Washington, D.C. 20549
Attention: Thomas Jones
Re: | NeoVolta Inc. |
| Registration Statement on Form S-1 |
| Filed April 13, 2022 |
| File No. 333-264275 |
Ladies and Gentlemen:
This letter is being submitted on behalf of NeoVolta Inc. (the “Company”) in response to the comment letter, dated April 28, 2022, of the staff of the Division of Corporation Finance (the “Staff”) of the Securities and Exchange Commission (the “Commission”) with respect to the Company’s Registration Statement on Form S-1 filed on April 28, 2022 (the “Registration Statement”). The Company’s amended Registration Statement (the “Amended Registration Statement”) has been submitted filed with the Commission.
For your convenience, we have repeated the comment prior to the response in italics.

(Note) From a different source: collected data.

(** *** A key found in a node *)

Section found.
Context (h : nat) (p0 : qPair) (k1 : option qPair) (c0 c1 c2 : qBTreeNode) (w : world).
Abbreviation t := (BNode (Some p0) k1 c0 c1 c2 None NULL).
Context (H23 : tree23 (S h) t).

(** The first pair is replaced by the one that follows it. *)
Lemma erase_first :
  becomes
    (match qBTree__get_min c1 with
     | None => qBTree__recursive_erase_min t true
     | Some m =>
         free_pair (Some p0);;
         '(status, c1) ← qBTree__recursive_erase_min c1 false;
         rebalance status (BNode m k1 c0 c1 c2 None NULL) true true 1
     end) w (S h) t (pairs c0 ++ pairs c1 ++ opt k1 ++ pairs c2) 2.
Proof using H23.
  pose proof H23 as (H0 & H1 & H2). destruct h as [|g].
  - apply tree23_0 in H1 as ->, H0 as ->. cbn [qBTree__get_min].
    destruct (erase_min_ok true _ _ w H23) as (p & l & _ & Ep & Hb). cbn in Ep. injection Ep as <- <-. done.
  - destruct (erase_min_ok false c1 g (set_live (w_live w - 2) w) H1) as (m & l & -> & -> & Hb).
    apply after_free.
    apply (in_child _ _ c1 _ (fun c => BNode (Some m) k1 c0 c c2 None NULL) _
      (fun st c => rebalance st (BNode (Some m) k1 c0 c c2 None NULL) true true 1) _ _ _ _ Hb).
    + intros c'. cbn. lia.
    + intros st c' w' Hc <-. split; [|done]. by apply (settle_1 _ w' st c' Hc).
Qed.

Lemma erase_second p1 :
  k1 = Some p1 ->
  becomes
    (match qBTree__get_min c2 with
     | None => free_pair k1;; mret (0, BNode (Some p0) None c0 c1 c2 None NULL)
     | Some m =>
         free_pair k1;;
         '(status, c2) ← qBTree__recursive_erase_min c2 false;
         rebalance status (BNode (Some p0) m c0 c1 c2 None NULL) false true 2
     end) w (S h) t (pairs c0 ++ p0 :: pairs c1 ++ pairs c2) 2.
Proof using H23.
  pose proof H23 as (H0 & H1 & H2). intros E. subst k1. destruct h as [|g].
  - apply tree23_0 in H2 as ->, H1 as ->, H0 as ->. cbn [qBTree__get_min]. apply after_free.
    exists 0, (BNode (Some p0) None NULL NULL NULL None NULL).
    split_and!; [apply result_same; cbn; lia|by left|done].
  - destruct (erase_min_ok false c2 g (set_live (w_live w - 2) w) H2) as (m & l & -> & -> & Hb).
    apply after_free.
    apply (in_child _ _ c2 _ (fun c => BNode (Some p0) (Some m) c0 c1 c None NULL) _
      (fun st c => rebalance st (BNode (Some p0) (Some m) c0 c1 c None NULL) false true 2) _ _ _ _ Hb).
    + intros c'. cbn. lia.
    + intros st c' w' Hc <-. split; [|done]. by apply (settle_2 _ w' st c' Hc).
Qed.
End found.
(* ===== verification/BTreeSpec.v ===== *)
(** * What the B-tree implements

    The abstract state of a B-tree is its list of pairs in key order; a client's
    calls are insertions, searches, and erasures of a key that has been searched.
    The refinement theorem relates any sequence of calls on the tree of BTree.v to
    the same sequence on the list, as long as what is inserted is greater than
    what is there: otherwise keys can be lost (BTreeInsert.v). *)

From S2P Require Import Prelude World Utils Ordered BTree BTreeOrder BTreeFacts BTreeInsert BTreeErase.
Local Open Scope Z_scope.

(** ** Calls *)

Inductive btree_call : Type :=
| BInsert (k v : list byte)
| BFind (k : list byte)
| BErase (k : list byte).

Definition btree_key (c : btree_call) : list byte :=
  match c with BInsert k _ | BFind k | BErase k => k end.

Section calls.
Context (comp : Cmp).

(** A call on the tree and what it returns: the status, and the pair a search has
    found. *)
Definition btree_step (c : btree_call) (desc : qBTreeDescriptor)
  : io ((Z * option qPair) * qBTreeDescriptor) :=
  match c with
  | BInsert k v =>
      '(r, desc) ← qBTree__insert comp desc k (blen k) v (blen v);
      mret ((r, None), desc)
  | BFind k =>
      '(r, it) ← lift_res (qBTree__ptr_at comp desc k);
      if negb (r =? 0) then mret ((r, None), desc) else
      p ← lift_res (qBTreeIterator_deref it);
      mret ((r, p), desc)
  | BErase k =>
      '(r, it) ← lift_res (qBTree__ptr_at comp desc k);
      if negb (r =? 0) then mret ((r, None), desc) else
      '(r, desc) ← qBTree__erase comp desc it;
      mret ((r, None), desc)
  end.

Fixpoint btree_run (cs : list btree_call) (desc : qBTreeDescriptor)
  : io (list (Z * option qPair) * qBTreeDescriptor) :=
  match cs with
  | [] => mret ([], desc)
  | c :: cs' =>
      '(r, desc) ← btree_step c desc;
      '(rs, desc) ← btree_run cs' desc;
      mret (r :: rs, desc)
  end.

(** The same call on the list of pairs. *)
Definition pairs_step (c : btree_call) (l : list qPair) : (Z * option qPair) * list qPair :=
  match c with
  | BInsert k v =>
      match find_pair comp k l with
      | Some _ => ((-1, None), l)
      | None => ((0, None), insert_pair comp (Pair k v) l)
      end
  | BFind k =>
      match find_pair comp k l with Some p => ((0, Some p), l) | None => ((-1, None), l) end
  | BErase k =>
      match find_pair comp k l with
      | Some _ => ((0, None), remove_pair comp k l)
      | None => ((-1, None), l)
      end
  end.

Fixpoint pairs_run (cs : list btree_call) (l : list qPair) : list (Z * option qPair) * list qPair :=
  match cs with
  | [] => ([], l)
  | c :: cs' =>
      let '(r, l1) := pairs_step c l in
      let '(rs, l2) := pairs_run cs' l1 in
      (r :: rs, l2)
  end.

(** The call does not insert a key below one that is there. *)
Definition appends (c : btree_call) (l : list qPair) : bool :=
  match c with
  | BInsert k _ => forallb (fun p => ccmp comp (key p) k <? 0) l
  | _ => true
  end.

Fixpoint all_append (cs : list btree_call) (l : list qPair) : bool :=
  match cs with
  | [] => true
  | c :: cs' => appends c l && all_append cs' (pairs_step c l).2
  end.

End calls.

(** ** Refinement *)

Section refinement.
Context {dom : list byte -> Prop} {comp : Cmp} `{!Comparator dom comp}.

(** The tree is well-formed and in order, and its size is right. *)
Definition btree_ok (desc : qBTreeDescriptor) : Prop :=
  (exists H, tree23 H (root desc)) /\ in_order (dom := dom) (comp := comp) (pairs (root desc)) /\
  size desc = blen (pairs (root desc)).

Lemma btree_empty_ok : btree_ok qBTree_constructor.
Proof using Type. split; [by exists 0%nat|]. split; [|done]. split; constructor. Qed.

(** The iterators' stacks are large enough. *)
Lemma height_small H t : tree23 H t -> blen (pairs t) < 2 ^ 32 -> (H <= 100)%nat.
Proof using Type.
  intros Ht%tree23_size Hl. destruct (Nat.le_gt_cases H 100) as [|Hgt]; [done|].
  pose proof (Z.pow_le_mono_r 2 101 (Z.of_nat H) ltac:(lia) ltac:(lia)). lia.
Qed.

Lemma remove_pair_length k l : (length (remove_pair comp k l) <= length l)%nat.
Proof using Type. induction l as [|p l IH]; [done|]. cbn. destruct (_ =? 0); cbn; lia. Qed.

Lemma appends_greatest k v l :
  in_order (dom := dom) (comp := comp) l -> appends comp (BInsert k v) l = true ->
  Forall (fun p => dom (key p) /\ ccmp comp (key p) k < 0) l.
Proof using Type.
  intros Ho Ha. apply list.Forall_and. split; [exact (in_order_dom _ Ho)|].
  apply list.Forall_forall. intros p Hp%list_elem_of_In. apply Z.ltb_lt.
  by apply (proj1 (forallb_forall _ _) Ha).
Qed.

(** The search, on a tree that is well-formed. *)
Lemma ptr_at_ok k desc :
  btree_ok desc -> dom k -> size desc < 2 ^ 32 ->
  match find_pair comp k (pairs (root desc)) with
  | Some p => exists H it l1 l2, tree23 H (root desc) /\ qBTree__ptr_at comp desc k = Ok (0, it) /\
      qBTreeIterator_isvalid it = true /\ qBTreeIterator_deref it = Ok (Some p) /\
      pairs (root desc) = l1 ++ p :: l2 /\ points H (root desc) it l1 p l2
  | None => qBTree__ptr_at comp desc k = Ok (-1, zero_iter)
  end.
Proof using Type*.
  intros ([H Hr] & Ho & Hn) Hk Hs. destruct desc as [n r]. cbn [root size] in *.
  pose proof (btree_search_ok dom comp _ H n r k Hr (height_small H r Hr ltac:(lia)) Ho Hk) as E.
  destruct (find_pair comp k (pairs r)) as [p|]; [|done].
  destruct E as (it & l1 & l2 & E & Ed & El & Hp). exists H, it, l1, l2.
  by pose proof (points_pairs _ _ _ _ _ _ Hp) as (_ & ? & _).
Qed.

(** The blocks of a tree, when the call has changed it. *)
Definition after (w : world) (d d' : qBTreeDescriptor) : world :=
  set_live (w_live w + (blocks (root d') - blocks (root d))) w.

Lemma after_same w d : after w d d = w.
Proof using Type. apply set_live_id. lia. Qed.

Lemma after_after w d1 d2 d3 : after (after w d1 d2) d2 d3 = after w d1 d3.
Proof using Type. unfold after, set_live. cbn. f_equal. lia. Qed.

Lemma btree_step_refines c desc w :
  btree_ok desc -> dom (btree_key c) -> appends comp c (pairs (root desc)) = true ->
  size desc + 1 < 2 ^ 32 -> mem_ok w ->
  exists desc', btree_ok desc' /\
    btree_step comp c desc w = Ok (((pairs_step comp c (pairs (root desc))).1, desc'), after w desc desc') /\
    pairs (root desc') = (pairs_step comp c (pairs (root desc))).2.
Proof using Type*.
  intros Hok Hk Ha Hs Hm. pose proof Hok as ([H Hr] & Ho & Hn). pose proof (blen_nonneg (pairs (root desc))).
  destruct c as [k v|k|k]; cbn [btree_key btree_step pairs_step] in *.
  - pose proof (appends_greatest k v _ Ho Ha) as Hg. destruct desc as [n r]. cbn [root size] in *.
    pose proof (btree_insert_ok H n r k v w Hr Ho Hk (insert_safe_greatest (Pair k v) r H Hk Hr Hg)
      (uwrap_small 32 n ltac:(lia)) Hm) as Hi.
    rewrite below_none in Hi |- * by (done || by apply list.Forall_and in Hg as [_ ?]).
    destruct Hi as (H' & r' & E & _ & Hr' & Ep & Ho').
    exists (BDesc (u32 (n + 1)) r'). split; [|split; [|done]].
    + split; [by exists H'|]. split; [done|]. cbn [root size]. rewrite uwrap_small by lia.
      rewrite Ep. unfold blen in *. rewrite insert_pair_length. lia.
    + by rewrite (prog_bind_ok _ _ _ _ _ E).
  - pose proof (ptr_at_ok k desc Hok Hk ltac:(lia)) as Hp. exists desc. rewrite after_same.
    destruct (find_pair comp k (pairs (root desc))) as [p|].
    + destruct Hp as (_ & it & l1 & l2 & _ & E & _ & Ed & _). rewrite E. split; [done|]. split; [|done].
      erewrite prog_bind_ok by reflexivity. cbn [Z.eqb negb]. rewrite Ed. by erewrite prog_bind_ok by reflexivity.
    + rewrite Hp. split; [done|]. split; [|done]. by erewrite prog_bind_ok by reflexivity.
  - pose proof (ptr_at_ok k desc Hok Hk ltac:(lia)) as Hp.
    destruct (find_pair comp k (pairs (root desc))) as [p|] eqn:Ef.
    + destruct Hp as (H' & it & l1 & l2 & Hr' & E & _ & _ & El & Hp). destruct desc as [n r]. cbn [root size] in *.
      destruct (btree_erase_ok dom comp _ H' n r it l1 p l2 w Hr' Ho Hp Hm)
        as (H2 & r2 & E2 & (Hr2 & Ep2 & _) & Ho2).
      exists (BDesc (u32 (n - 1)) r2). split; [|split].
      * split; [by exists H2|]. split; [done|]. cbn [root size]. rewrite Hn, El, Ep2 in *.
        rewrite !blen_app, blen_cons in *. pose proof (blen_nonneg l1). pose proof (blen_nonneg l2).
        rewrite uwrap_small by lia. lia.
      * rewrite E. erewrite prog_bind_ok by reflexivity. cbn [Z.eqb negb]. by rewrite (prog_bind_ok _ _ _ _ _ E2).
      * cbn [root snd]. rewrite Ep2, El. symmetry. rewrite El in Ho. apply remove_eq; [done..|].
        apply find_pair_some in Ef. tauto.
    + exists desc. rewrite after_same, Hp. split; [done|]. split; [|done]. by erewrite prog_bind_ok by reflexivity.
Qed.

Lemma pairs_step_size c l : blen (pairs_step comp c l).2 <= blen l + 1.
Proof using Type.
  destruct c as [k v|k|k]; cbn [pairs_step]; destruct (find_pair comp k l); cbn [snd]; try lia; unfold blen.
  - rewrite insert_pair_length. lia.
  - pose proof (remove_pair_length k l). lia.
Qed.

(** C17. The B-tree implements a sorted list of pairs.  Any sequence of searches,
    erasures and insertions that append (of fewer than 2^32 pairs in all) stops,
    with the results and the pairs of the same sequence on the list; the tree
    stays well-formed, in order and of the right size, no NULL pointer is
    followed, the iterators' stacks do not overflow, and the blocks held are
    exactly those of the tree, so what is erased is freed. *)
Theorem btree_refines cs desc w :
  btree_ok desc -> Forall (fun c => dom (btree_key c)) cs ->
  all_append comp cs (pairs (root desc)) = true -> size desc + blen cs < 2 ^ 32 -> mem_ok w ->
  exists desc', btree_ok desc' /\
    btree_run comp cs desc w = Ok (((pairs_run comp cs (pairs (root desc))).1, desc'), after w desc desc') /\
    pairs (root desc') = (pairs_run comp cs (pairs (root desc))).2.
Proof using Type*.
  intros Hok Hcs. revert desc w Hok. induction Hcs as [|c cs Hc Hcs IH]; intros desc w Hok Ha Hs Hm.
  { exists desc. cbn. by rewrite after_same. }
  rewrite blen_cons in Hs. pose proof (blen_nonneg cs). cbn [all_append] in Ha. apply andb_true_iff in Ha as [Ha Has].
  destruct (btree_step_refines c desc w Hok Hc Ha ltac:(lia) Hm) as (d1 & Hok1 & E1 & El1).
  pose proof (pairs_step_size c (pairs (root desc))) as Hst. cbn [btree_run pairs_run].
  destruct (pairs_step comp c (pairs (root desc))) as [r l1]. cbn [fst snd] in *. subst l1.
  destruct (IH d1 (after w desc d1)) as (d2 & Hok2 & E2 & El2); [done|done| |done|].
  { destruct Hok as (_ & _ & ?), Hok1 as (_ & _ & ?). lia. }
  exists d2. rewrite (prog_bind_ok _ _ _ _ _ E1), (prog_bind_ok _ _ _ _ _ E2).
  destruct (pairs_run comp cs (pairs (root d1))) as [rs l2]. by rewrite after_after.
Qed.

End refinement.

(** ** Witness *)

Lemma btree_refines_witness :
  exists desc', (btree_run string_comparator
      [BFind [Byte.x63]; BErase [Byte.x63]; BFind [Byte.x63]; BInsert [Byte.x65] []; BErase [Byte.x7a]]
      (BDesc 4 tree_ex) (start [])) =
    Ok (([(0, Some (pair_ex Byte.x63)); (0, None); (-1, None); (0, None); (-1, None)], desc'),
        after (start []) (BDesc 4 tree_ex) desc') /\
    pairs (root desc') = map pair_ex [Byte.x61; Byte.x62; Byte.x64; Byte.x65].
Proof.
  destruct (btree_refines (dom := int_string) (comp := string_comparator)
    [BFind [Byte.x63]; BErase [Byte.x63]; BFind [Byte.x63]; BInsert [Byte.x65] []; BErase [Byte.x7a]]
    (BDesc 4 tree_ex) (start [])) as (d & _ & E & Ep);
    [split; [by exists 2%nat; apply tree_ex_tree23|by split; [apply tree_ex_in_order|]]
    |repeat constructor|by vm_compute|by vm_compute|done|].
  exists d. split; [exact E|exact Ep].
Defined.
(* ===== verification/BTreeSafe.v ===== *)
(** * The B-tree in any order

    Keys can get out of order (BTreeInsert.v), and a caller may give a comparison
    function that is not an order.  What follows holds even then: for any function
    and any sequence of calls no NULL pointer is followed, the tree keeps its
    shape, the iterators' stacks do not overflow, and the tree is the multiset of
    the pairs that have been inserted and not been erased: none is lost or
    doubled by splitting, rotating and merging nodes.  No law of comparison is
    assumed in this file. *)

From S2P Require Import Prelude World Utils Ordered BTree BTreeOrder BTreeFacts BTreeInsert BTreeErase BTreeSpec.
Local Open Scope Z_scope.

(** ** Multisets of pairs *)

#[export] Instance qPair_eq_dec : EqDecision qPair.
Proof. solve_decision. Defined.

Definition times (p : qPair) (l : list qPair) : nat := count_occ qPair_eq_dec l p.

Lemma times_app p l1 l2 : times p (l1 ++ l2) = (times p l1 + times p l2)%nat.
Proof. apply count_occ_app. Qed.

Lemma times_cons p q l : times p (q :: l) = (times p [q] + times p l)%nat.
Proof. apply (times_app p [q] l). Qed.

Lemma times_permutation l1 l2 : l1 ≡ₚ l2 <-> forall p, times p l1 = times p l2.
Proof. apply (Permutation_count_occ qPair_eq_dec). Qed.

(** Permutations of concatenations, from permutations of their parts. *)
Ltac times_parts :=
  repeat first
    [ rewrite times_app in *
    | match goal with
      | H : context [times ?x (?p :: ?q :: ?l)] |- _ => rewrite (times_cons x p (q :: l)) in H
      | H : context [times ?x (?p :: ?l1 ++ ?l2)] |- _ => rewrite (times_cons x p (l1 ++ l2)) in H
      | H : context [times ?x (?p :: pairs ?t)] |- _ => rewrite (times_cons x p (pairs t)) in H
      | |- context [times ?x (?p :: ?q :: ?l)] => rewrite (times_cons x p (q :: l))
      | |- context [times ?x (?p :: ?l1 ++ ?l2)] => rewrite (times_cons x p (l1 ++ l2))
      | |- context [times ?x (?p :: ?l)] => is_var l; rewrite (times_cons x p l)
      | |- context [times ?x (?p :: pairs ?t)] => rewrite (times_cons x p (pairs t))
      end ].

Ltac bag :=
  repeat match goal with H : _ ≡ₚ _ |- _ => rewrite times_permutation in H end;
  apply times_permutation; let x := fresh "x" in intros x;
  repeat match goal with H : forall p, times p _ = times p _ |- _ => specialize (H x) end;
  rewrite ?app_nil_r in *; times_parts; change (times x []) with O in *; lia.

(** ** Insertion *)

Section insertion.
Context (comp : Cmp) (q : qPair).

(** What a node that is too big is split into. *)
Definition parts (h : nat) (t : qBTreeNode) (l : list qPair) : Prop :=
  t <> NULL /\ exists m a b, qBTreeNode__split_up comp t new_node = Ok (m, a, b) /\
    tree23 h a /\ tree23 h b /\ pairs a ++ m :: pairs b ≡ₚ l /\ nodes a + nodes b = nodes t + 1.

(** A pair of [t] compares equal. *)
Definition equal_in (t : qBTreeNode) : Prop := exists p, In p (pairs t) /\ ccmp comp (key q) (key p) = 0.

(** The three results of the recursive insertion in [t]. *)
Definition stored (h : nat) (t : qBTreeNode) (st : Z) (t' : qBTreeNode) : Prop :=
  (st = -1 /\ t' = t /\ equal_in t) \/
  (st = 0 /\ tree23 h t' /\ pairs t' ≡ₚ q :: pairs t) \/
  (st = 1 /\ parts h t' (q :: pairs t)).

Abbreviation stores prog w h t := (exists st t',
  prog w = Ok ((st, t'), set_live (w_live w + (nodes t' - nodes t)) w) /\ stored h t st t').

(** Wherever the third pair belongs, the halves are well-formed. *)
Lemma any_parts h p0 p1 m c0 c1 c2 a l :
  tree23 h c0 -> tree23 h c1 -> tree23 h c2 -> tree23 h a ->
  pairs c0 ++ p0 :: pairs c1 ++ p1 :: pairs c2 ++ m :: pairs a ≡ₚ l ->
  parts (S h) (BNode (Some p0) (Some p1) c0 c1 c2 (Some m) a) l.
Proof using Type.
  intros H0 H1 H2 Ha Hl. split; [done|]. cbn.
  repeat (destruct (_ <? 0)); eexists _, _, _; (split_and!; [done..| |cbn; lia]); rewrite <- Hl; cbn; bag.
Qed.

(** What a node does with one of its children: [f] puts the child back. *)
Lemma store_in_child h h' c t (f : qBTreeNode -> qBTreeNode) (K : qPair -> qBTreeNode -> qBTreeNode -> io (Z * qBTreeNode)) w :
  mem_ok w -> stores (qBTree__recursive_insert comp c q) w h c ->
  f c = t -> (forall c', nodes (f c') = nodes c' + (nodes t - nodes c)) ->
  (forall p, In p (pairs c) -> In p (pairs t)) ->
  (forall c', tree23 h c' -> pairs c' ≡ₚ q :: pairs c -> tree23 h' (f c') /\ pairs (f c') ≡ₚ q :: pairs t) ->
  (forall m a b, tree23 h a -> tree23 h b -> pairs a ++ m :: pairs b ≡ₚ q :: pairs c ->
     exists st t', (forall w', K m a b w' = Ok ((st, t'), w')) /\ stored h' t st t' /\
       nodes t' = nodes a + nodes b + (nodes t - nodes c)) ->
  stores (
    '(issp, c) ← qBTree__recursive_insert comp c q;
    if (issp =? 0) || (issp =? -1) then mret (issp, f c) else
    topronode ← qBTreeNode__constructor;
    '(topropair, topronode, c) ← lift_res (qBTreeNode__split_up comp c topronode);
    K topropair topronode c) w h' t.
Proof using Type.
  intros Hw (st & c' & E & Hst) Hf Hn Hin H0 H1. rewrite (prog_bind_ok _ _ _ _ _ E).
  destruct Hst as [(-> & -> & p & Hp & E0)|[(-> & Hc & Ep)|(-> & _ & m & a & b & Es & Ha & Hb & Ep & En)]].
  - exists (-1), t. split; [|left; split_and!; [done..|]; exists p; split; [by apply Hin|done]]. rewrite Hf. cbn. apply result_live. lia.
  - exists 0, (f c'). destruct (H0 c' Hc Ep) as [Ht Et].
    split; [cbn; apply result_live; rewrite Hn; lia|]. right. by left.
  - destruct (H1 m a b Ha Hb Ep) as (st & t' & EK & Hst & Hn'). exists st, t'. split; [|done].
    change ((1 =? 0) || (1 =? -1)) with false. cbv iota.
    erewrite prog_bind_ok by (by apply btree_constructor_ok). rewrite Es.
    erewrite prog_bind_ok by reflexivity. rewrite EK. refine (result_live _ _ _ w _). cbn. lia.
Qed.

Lemma store_leaf p0 k1 w :
  let t := BNode (Some p0) k1 NULL NULL NULL None NULL in
  stores (qBTree__recursive_insert comp t q) w 1 t.
Proof using Type.
  intros t. subst t. cbn. destruct k1 as [p1|].
  - eexists _, _. split; [apply result_same; cbn; lia|]. right. right. split; [done|].
    by apply any_parts; [..|cbn; bag].
  - erewrite prog_bind_ok by reflexivity. destruct (Z.eqb_spec (ccmp comp (key q) (key p0)) 0) as [E|_].
    { eexists _, _. split; [apply result_same; cbn; lia|]. left. split_and!; [done..|]. exists p0. split; [by left|done]. }
    destruct (0 <? _); (eexists _, _; split; [apply result_same; cbn; lia|]; right; left; split_and!; [done..|cbn; bag]).
Qed.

Registration Statement on Form S-1 filed April 13, 2022
Prospectus Summary
The Offering, page 7
1.You disclose on pages 7 and 55 that you have 21,977,251 shares of common stock outstanding prior to this offering; however, you disclose on pages 25, 26, and in the interim financial statements that you have 19,998,683 shares of common stock outstanding prior to this offering. To the extent the difference relates to stock issuances subsequent to December 31, 2021, please clarify that fact and ensure all such stock issuances are adequately disclosed and discussed in the subsequent event footnote in your interim financial statements; otherwise please revise your disclosures to explain or reconcile this apparent discrepancy. Also, you disclose on pages 7, 8 and 55 that you will have 33,315,784 shares of common stock outstanding following this offering; however, you disclose on pages 25 and 27 that you will have 33,148,094 shares of common stock outstanding following this offering. Please revise your disclosures to explain or reconcile this apparent discrepancy.
Securities and Exchange Commission
Page 2
Response:
The Company notes the Staff’s comment and has revised the disclosure in the Amended Registration Statement to reconcile amounts referenced in the Staff’s comment in each spot in which such amounts are disclosed.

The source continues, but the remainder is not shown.